● **TASK OBJECTIVE**
Retype all of the entries exactly as they appear.

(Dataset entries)
(** X2. After normalization every Motif is one of the eight labels or
    "Other", hence never the sentinel "All"; the choices offered by the
    motif selector are "All" followed by motifs of the frame. *)
Theorem normalized_motif_range
        (df : list Csv.Row) (movies : list Movie)
        (Hnorm : normalize df = Ok movies) :
  Forall (fun m => In (Motif m) ("Other" :: candidate_labels)
                   /\ Motif m <> "All") movies
  /\ (forall x, In x (top_motifs movies) <->
                x = "All" \/ In x (map Motif movies)).
Proof.
  split.
  - assert (H : Forall (fun m => In (Motif m) ("Other" :: candidate_labels)) movies).
    { apply (Forall2_Forall_r _ _ _ _ (proj2 (normalize_Ok df movies Hnorm))).
      intros r m (_ & Hm & _).
      apply assign_motif_loop_range in Hm as [-> | Hin]; [now left | right].
      exact Hin. }
    apply (Forall_impl _ (P := fun m => In (Motif m) ("Other" :: candidate_labels)));
      [| exact H].
    intros m Hin. split; [exact Hin |].
    intros E. rewrite E in Hin. simpl in Hin.
    repeat (destruct Hin as [Hin | Hin]; [discriminate |]). contradiction.
  - intros x. unfold top_motifs, unique. simpl.
    rewrite SortFacts.stable_sort_In.
    destruct (CountFacts.tally_spec String.eqb TopFacts.string_eqb_eq
                                    (map Motif movies)) as (_ & Hkeys & _).
    rewrite Hkeys. split; intros [H | H]; auto.
Qed.

Lemma normalized_motif_range_witness :
  normalize [Sample.face_off; Sample.longlegs]
  = Ok [mkNormalized Sample.face_off 2007 "Action";
        mkNormalized Sample.longlegs 2024 "Other"]
  /\ Forall (fun m => In (Motif m) ("Other" :: candidate_labels)
                      /\ Motif m <> "All")
            [mkNormalized Sample.face_off 2007 "Action";
             mkNormalized Sample.longlegs 2024 "Other"]
  /\ (forall x, In x (top_motifs [mkNormalized Sample.face_off 2007 "Action";
                                  mkNormalized Sample.longlegs 2024 "Other"]) <->
                x = "All" \/ In x (map Motif
                                       [mkNormalized Sample.face_off 2007 "Action";
                                        mkNormalized Sample.longlegs 2024 "Other"])).
Proof.
  split; [reflexivity |].
  apply (normalized_motif_range [Sample.face_off; Sample.longlegs]).
  reflexivity.
Defined.

(** X3. A numeric Year cell that int64 can hold is always accepted by
    the integer cast, which cuts the fraction toward zero: the floor of
    a year that is not negative, the ceiling of one that is not
    positive. *)
Theorem astype_int_truncates
        (q : Q)
        (Hrange : (inject_Z INT64_MIN <= q /\ q <= inject_Z INT64_MAX)%Q) :
  exists z, astype_int (YNum q) = Ok z
            /\ ((0 <= q)%Q -> z = Qfloor q)
            /\ ((q <= 0)%Q -> z = Qceiling q).
Proof.
  destruct Hrange as [Hlo Hhi].
  destruct (trunc_toward_zero q) as [Hpos Hneg].
  assert (H1 : (0 <= q)%Q -> trunc q = Qfloor q).
  { intros H. apply Hpos. unfold Qle in H. simpl in H. lia. }
  assert (H2 : (q <= 0)%Q -> trunc q = Qceiling q).
  { intros H. apply Hneg. unfold Qle in H. simpl in H. lia. }
  assert (Hin : in_int64 (trunc q) = true).
  { unfold in_int64. apply andb_true_iff. rewrite !Z.leb_le.
    destruct (Qlt_le_dec q 0) as [Hlt | Hge].
    - rewrite H2 by now apply Qlt_le_weak. split.
      + rewrite <- (Qceiling_Z INT64_MIN). now apply Qceiling_resp_le.
      + apply Z.le_trans with 0%Z; [| unfold INT64_MAX; lia].
        rewrite <- (Qceiling_Z 0). apply Qceiling_resp_le. now apply Qlt_le_weak.
    - rewrite H1 by exact Hge. split.
      + apply Z.le_trans with 0%Z; [unfold INT64_MIN; lia |].
        rewrite <- (Qfloor_Z 0). now apply Qfloor_resp_le.
      + rewrite <- (Qfloor_Z INT64_MAX). now apply Qfloor_resp_le. }
  exists (trunc q). split.
  - simpl. unfold float_to_int64. now rewrite Hin.
  - split; assumption.
Qed.

Lemma astype_int_truncates_witness :
  (inject_Z INT64_MIN <= 20249 # 10 /\ 20249 # 10 <= inject_Z INT64_MAX)%Q
  /\ exists z, astype_int (YNum (20249 # 10)) = Ok z
               /\ ((0 <= 20249 # 10)%Q -> z = Qfloor (20249 # 10))
               /\ ((20249 # 10 <= 0)%Q -> z = Qceiling (20249 # 10)).
Proof.
  assert (H : (inject_Z INT64_MIN <= 20249 # 10 /\ 20249 # 10 <= inject_Z INT64_MAX)%Q).
  { split; unfold Qle; simpl; lia. }
  split; [exact H |].
  apply (astype_int_truncates (20249 # 10) H).
Defined.

(* ================================================================== *)
(** * Further properties: sidebar and filter *)

Lemma StronglySorted_NoDup_strict {A B : Type} (f : A -> B) (R : A -> A -> Prop)
      (l : list A) :
  StronglySorted R l -> NoDup (map f l) ->
  StronglySorted (fun a b => R a b /\ f a <> f b) l.
Proof.
  induction 1 as [|x l Hs IH Hx]; simpl; intros Hnd; constructor.
  - apply IH. now apply NoDup_cons_iff in Hnd.
  - apply NoDup_cons_iff in Hnd as [Hnin _].
    rewrite Forall_forall in *. intros y Hy. split; [now apply Hx |].
    intros E. apply Hnin. rewrite E. now apply in_map.
Qed.

Lemma Zltb_sorted_le (l : list Z) :
  StronglySorted Z.le (Pandas.stable_sort Z.ltb l).
Proof.
  apply (SortFacts.StronglySorted_weaken
           (Pandas.ranked Z.ltb (fun _ _ => True))).
  - intros a b _ _ [H _]. apply Z.ltb_ge in H. exact H.
  - apply SortFacts.stable_sort_sorted.
    + intros a b H. apply Z.ltb_lt in H. apply Z.ltb_ge. lia.
    + intros a b c H. apply Z.ltb_lt in H. rewrite !Z.ltb_lt. lia.
    + induction l; constructor; [assumption | now apply Forall_forall].
Qed.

● **ANSWER FOR THE TASK**
(** X2. After normalization every Motif is one of the eight labels or
    "Other", hence never the sentinel "All"; the choices offered by the
    motif selector are "All" followed by motifs of the frame. *)
Theorem normalized_motif_range
        (df : list Csv.Row) (movies : list Movie)
        (Hnorm : normalize df = Ok movies) :
  Forall (fun m => In (Motif m) ("Other" :: candidate_labels)
                   /\ Motif m <> "All") movies
  /\ (forall x, In x (top_motifs movies) <->
                x = "All" \/ In x (map Motif movies)).
Proof.
  split.
  - assert (H : Forall (fun m => In (Motif m) ("Other" :: candidate_labels)) movies).
    { apply (Forall2_Forall_r _ _ _ _ (proj2 (normalize_Ok df movies Hnorm))).
      intros r m (_ & Hm & _).
      apply assign_motif_loop_range in Hm as [-> | Hin]; [now left | right].
      exact Hin. }
    apply (Forall_impl _ (P := fun m => In (Motif m) ("Other" :: candidate_labels)));
      [| exact H].
    intros m Hin. split; [exact Hin |].
    intros E. rewrite E in Hin. simpl in Hin.
    repeat (destruct Hin as [Hin | Hin]; [discriminate |]). contradiction.
  - intros x. unfold top_motifs, unique. simpl.
    rewrite SortFacts.stable_sort_In.
    destruct (CountFacts.tally_spec String.eqb TopFacts.string_eqb_eq
                                    (map Motif movies)) as (_ & Hkeys & _).
    rewrite Hkeys. split; intros [H | H]; auto.
Qed.

Lemma normalized_motif_range_witness :
  normalize [Sample.face_off; Sample.longlegs]
  = Ok [mkNormalized Sample.face_off 2007 "Action";
        mkNormalized Sample.longlegs 2024 "Other"]
  /\ Forall (fun m => In (Motif m) ("Other" :: candidate_labels)
                      /\ Motif m <> "All")
            [mkNormalized Sample.face_off 2007 "Action";
             mkNormalized Sample.longlegs 2024 "Other"]
  /\ (forall x, In x (top_motifs [mkNormalized Sample.face_off 2007 "Action";
                                  mkNormalized Sample.longlegs 2024 "Other"]) <->
                x = "All" \/ In x (map Motif
                                       [mkNormalized Sample.face_off 2007 "Action";
                                        mkNormalized Sample.longlegs 2024 "Other"])).
Proof.
  split; [reflexivity |].
  apply (normalized_motif_range [Sample.face_off; Sample.longlegs]).
  reflexivity.
Defined.

(** X3. A numeric Year cell that int64 can hold is always accepted by
    the integer cast, which cuts the fraction toward zero: the floor of
    a year that is not negative, the ceiling of one that is not
    positive. *)
Theorem astype_int_truncates
        (q : Q)
        (Hrange : (inject_Z INT64_MIN <= q /\ q <= inject_Z INT64_MAX)%Q) :
  exists z, astype_int (YNum q) = Ok z
            /\ ((0 <= q)%Q -> z = Qfloor q)
            /\ ((q <= 0)%Q -> z = Qceiling q).
Proof.
  destruct Hrange as [Hlo Hhi].
  destruct (trunc_toward_zero q) as [Hpos Hneg].
  assert (H1 : (0 <= q)%Q -> trunc q = Qfloor q).
  { intros H. apply Hpos. unfold Qle in H. simpl in H. lia. }
  assert (H2 : (q <= 0)%Q -> trunc q = Qceiling q).
  { intros H. apply Hneg. unfold Qle in H. simpl in H. lia. }
  assert (Hin : in_int64 (trunc q) = true).
  { unfold in_int64. apply andb_true_iff. rewrite !Z.leb_le.
    destruct (Qlt_le_dec q 0) as [Hlt | Hge].
    - rewrite H2 by now apply Qlt_le_weak. split.
      + rewrite <- (Qceiling_Z INT64_MIN). now apply Qceiling_resp_le.
      + apply Z.le_trans with 0%Z; [| unfold INT64_MAX; lia].
        rewrite <- (Qceiling_Z 0). apply Qceiling_resp_le. now apply Qlt_le_weak.
    - rewrite H1 by exact Hge. split.
      + apply Z.le_trans with 0%Z; [unfold INT64_MIN; lia |].
        rewrite <- (Qfloor_Z 0). now apply Qfloor_resp_le.
      + rewrite <- (Qfloor_Z INT64_MAX). now apply Qfloor_resp_le. }
  exists (trunc q). split.
  - simpl. unfold float_to_int64. now rewrite Hin.
  - split; assumption.
Qed.

Lemma astype_int_truncates_witness :
  (inject_Z INT64_MIN <= 20249 # 10 /\ 20249 # 10 <= inject_Z INT64_MAX)%Q
  /\ exists z, astype_int (YNum (20249 # 10)) = Ok z
               /\ ((0 <= 20249 # 10)%Q -> z = Qfloor (20249 # 10))
               /\ ((20249 # 10 <= 0)%Q -> z = Qceiling (20249 # 10)).
Proof.
  assert (H : (inject_Z INT64_MIN <= 20249 # 10 /\ 20249 # 10 <= inject_Z INT64_MAX)%Q).
  { split; unfold Qle; simpl; lia. }
  split; [exact H |].
  apply (astype_int_truncates (20249 # 10) H).
Defined.

(* ================================================================== *)
(** * Further properties: sidebar and filter *)

Lemma StronglySorted_NoDup_strict {A B : Type} (f : A -> B) (R : A -> A -> Prop)
      (l : list A) :
  StronglySorted R l -> NoDup (map f l) ->
  StronglySorted (fun a b => R a b /\ f a <> f b) l.
Proof.
  induction 1 as [|x l Hs IH Hx]; simpl; intros Hnd; constructor.
  - apply IH. now apply NoDup_cons_iff in Hnd.
  - apply NoDup_cons_iff in Hnd as [Hnin _].
    rewrite Forall_forall in *. intros y Hy. split; [now apply Hx |].
    intros E. apply Hnin. rewrite E. now apply in_map.
Qed.

Lemma Zltb_sorted_le (l : list Z) :
  StronglySorted Z.le (Pandas.stable_sort Z.ltb l).
Proof.
  apply (SortFacts.StronglySorted_weaken
           (Pandas.ranked Z.ltb (fun _ _ => True))).
  - intros a b _ _ [H _]. apply Z.ltb_ge in H. exact H.
  - apply SortFacts.stable_sort_sorted.
    + intros a b H. apply Z.ltb_lt in H. apply Z.ltb_ge. lia.
    + intros a b c H. apply Z.ltb_lt in H. rewrite !Z.ltb_lt. lia.
    + induction l; constructor; [assumption | now apply Forall_forall].
Qed.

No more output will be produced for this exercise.